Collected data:

--- START ---

(* ===== verification/CmdCollections.v ===== *)
(** * CmdCollections

    The handlers of src/commands.rs for hashes, lists and sets. *)

From S2P Require Import Prelude.
From S2P Require Import Text.
From S2P Require Import BTree.
From S2P Require Import F64.
From S2P Require Import Stream.
From S2P Require Import Value.
From S2P Require Import Backend.
From S2P Require Import Strings.
From S2P Require Import Hashes.
From S2P Require Import Lists.
From S2P Require Import Sets.
From S2P Require Import Keyspace.
From S2P Require Import Resp.
From S2P Require Import Commands.
From S2P Require Import CmdStrings.

(** ** Hashes *)

(** [[k1, v1, k2, v2, ..]] *)
Definition flat_pairs (pairs : list (Str * list byte)) : list RespReply :=
  flat_map (fun '(f, v) => [bulk f; bulk v]) pairs.

Definition handle_hset (args : list (list byte)) : handler :=
  match args with
  | k :: rest =>
      if (len args <? 3) || negb (len rest mod 2 =? 0) then wrong_arity "HSET"
      else
        let# key := arg_as_string k in
        let# pairs := key_value_pairs rest in
        answer (hset key pairs) RInteger
  | [] => wrong_arity "HSET"
  end.

Definition handle_hsetnx (args : list (list byte)) : handler :=
  match args with
  | [k; f; v] =>
      let# key := arg_as_str k in
      let# field := arg_as_str f in
      answer (hsetnx key field v) int_of_bool
  | _ => wrong_arity "HSETNX"
  end.

Definition handle_hget (args : list (list byte)) : handler :=
  match args with
  | [k; f] =>
      let# key := arg_as_str k in
      let# field := arg_as_str f in
      answer (hget key field) nil_or_bulk
  | _ => wrong_arity "HGET"
  end.

Definition handle_hdel (args : list (list byte)) : handler :=
  match args with
  | k :: ((_ :: _) as fs) =>
      let# key := arg_as_str k in
      let# fields := strings fs in
      answer (hdel key fields) RInteger
  | _ => wrong_arity "HDEL"
  end.

Definition handle_hgetall (args : list (list byte)) : handler :=
  match args with
  | [k] => let# key := arg_as_str k in answer (hgetall key) (fun pairs => RArray (flat_pairs pairs))
  | _ => wrong_arity "HGETALL"
  end.

Definition handle_hlen (args : list (list byte)) : handler :=
  match args with
  | [k] => let# key := arg_as_str k in answer (hlen key) RInteger
  | _ => wrong_arity "HLEN"
  end.

Definition handle_hkeys (args : list (list byte)) : handler :=
  match args with
  | [k] => let# key := arg_as_str k in answer (hkeys key) bulk_array
  | _ => wrong_arity "HKEYS"
  end.
(* ===== verification/CmdStreams.v ===== *)
(** * CmdStreams

    The handlers of src/commands.rs for streams and consumer groups.  The option
    loops of XREAD and XREADGROUP index the arguments without a test: [None] is
    the panic past their end. *)

From S2P Require Import Prelude.
From S2P Require Import Text.
From S2P Require Import BTree.
From S2P Require Import F64.
From S2P Require Import Stream.
From S2P Require Import Value.
From S2P Require Import Backend.
From S2P Require Import Strings.
From S2P Require Import StreamOps.
From S2P Require Import Keyspace.
From S2P Require Import Resp.
From S2P Require Import Commands.
From S2P Require Import CmdStrings.
From S2P Require Import CmdCollections.

(** ** Replies *)

Definition stream_id_bulk (id : StreamId) : RespReply := bulk (StreamId_display id).

Definition entry_to_reply (entry : StreamEntry) : RespReply :=
  RArray [stream_id_bulk (se_id entry); RArray (flat_pairs (se_fields entry))].

Definition claim_result_to_reply (result : XClaimResult) : RespReply :=
  match xc_fields result with
  | Some fields => RArray [stream_id_bulk (xc_id result); RArray (flat_pairs fields)]
  | None => stream_id_bulk (xc_id result)
  end.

--- END ---

In your response, give all the records again with nothing altered.

(* ===== verification/CmdCollections.v ===== *)
(** * CmdCollections

    The handlers of src/commands.rs for hashes, lists and sets. *)

From S2P Require Import Prelude.
From S2P Require Import Text.
From S2P Require Import BTree.
From S2P Require Import F64.
From S2P Require Import Stream.
From S2P Require Import Value.
From S2P Require Import Backend.
From S2P Require Import Strings.
From S2P Require Import Hashes.
From S2P Require Import Lists.
From S2P Require Import Sets.
From S2P Require Import Keyspace.
From S2P Require Import Resp.
From S2P Require Import Commands.
From S2P Require Import CmdStrings.

(** ** Hashes *)

(** [[k1, v1, k2, v2, ..]] *)
Definition flat_pairs (pairs : list (Str * list byte)) : list RespReply :=
  flat_map (fun '(f, v) => [bulk f; bulk v]) pairs.

Definition handle_hset (args : list (list byte)) : handler :=
  match args with
  | k :: rest =>
      if (len args <? 3) || negb (len rest mod 2 =? 0) then wrong_arity "HSET"
      else
        let# key := arg_as_string k in
        let# pairs := key_value_pairs rest in
        answer (hset key pairs) RInteger
  | [] => wrong_arity "HSET"
  end.

Definition handle_hsetnx (args : list (list byte)) : handler :=
  match args with
  | [k; f; v] =>
      let# key := arg_as_str k in
      let# field := arg_as_str f in
      answer (hsetnx key field v) int_of_bool
  | _ => wrong_arity "HSETNX"
  end.

Definition handle_hget (args : list (list byte)) : handler :=
  match args with
  | [k; f] =>
      let# key := arg_as_str k in
      let# field := arg_as_str f in
      answer (hget key field) nil_or_bulk
  | _ => wrong_arity "HGET"
  end.

Definition handle_hdel (args : list (list byte)) : handler :=
  match args with
  | k :: ((_ :: _) as fs) =>
      let# key := arg_as_str k in
      let# fields := strings fs in
      answer (hdel key fields) RInteger
  | _ => wrong_arity "HDEL"
  end.

Definition handle_hgetall (args : list (list byte)) : handler :=
  match args with
  | [k] => let# key := arg_as_str k in answer (hgetall key) (fun pairs => RArray (flat_pairs pairs))
  | _ => wrong_arity "HGETALL"
  end.

Definition handle_hlen (args : list (list byte)) : handler :=
  match args with
  | [k] => let# key := arg_as_str k in answer (hlen key) RInteger
  | _ => wrong_arity "HLEN"
  end.

Definition handle_hkeys (args : list (list byte)) : handler :=
  match args with
  | [k] => let# key := arg_as_str k in answer (hkeys key) bulk_array
  | _ => wrong_arity "HKEYS"
  end.
(* ===== verification/CmdStreams.v ===== *)
(** * CmdStreams

    The handlers of src/commands.rs for streams and consumer groups.  The option
    loops of XREAD and XREADGROUP index the arguments without a test: [None] is
    the panic past their end. *)

From S2P Require Import Prelude.
From S2P Require Import Text.
From S2P Require Import BTree.
From S2P Require Import F64.
From S2P Require Import Stream.
From S2P Require Import Value.
From S2P Require Import Backend.
From S2P Require Import Strings.
From S2P Require Import StreamOps.
From S2P Require Import Keyspace.
From S2P Require Import Resp.
From S2P Require Import Commands.
From S2P Require Import CmdStrings.
From S2P Require Import CmdCollections.

(** ** Replies *)

Definition stream_id_bulk (id : StreamId) : RespReply := bulk (StreamId_display id).

Definition entry_to_reply (entry : StreamEntry) : RespReply :=
  RArray [stream_id_bulk (se_id entry); RArray (flat_pairs (se_fields entry))].

Definition claim_result_to_reply (result : XClaimResult) : RespReply :=
  match xc_fields result with
  | Some fields => RArray [stream_id_bulk (xc_id result); RArray (flat_pairs fields)]
  | None => stream_id_bulk (xc_id result)
  end.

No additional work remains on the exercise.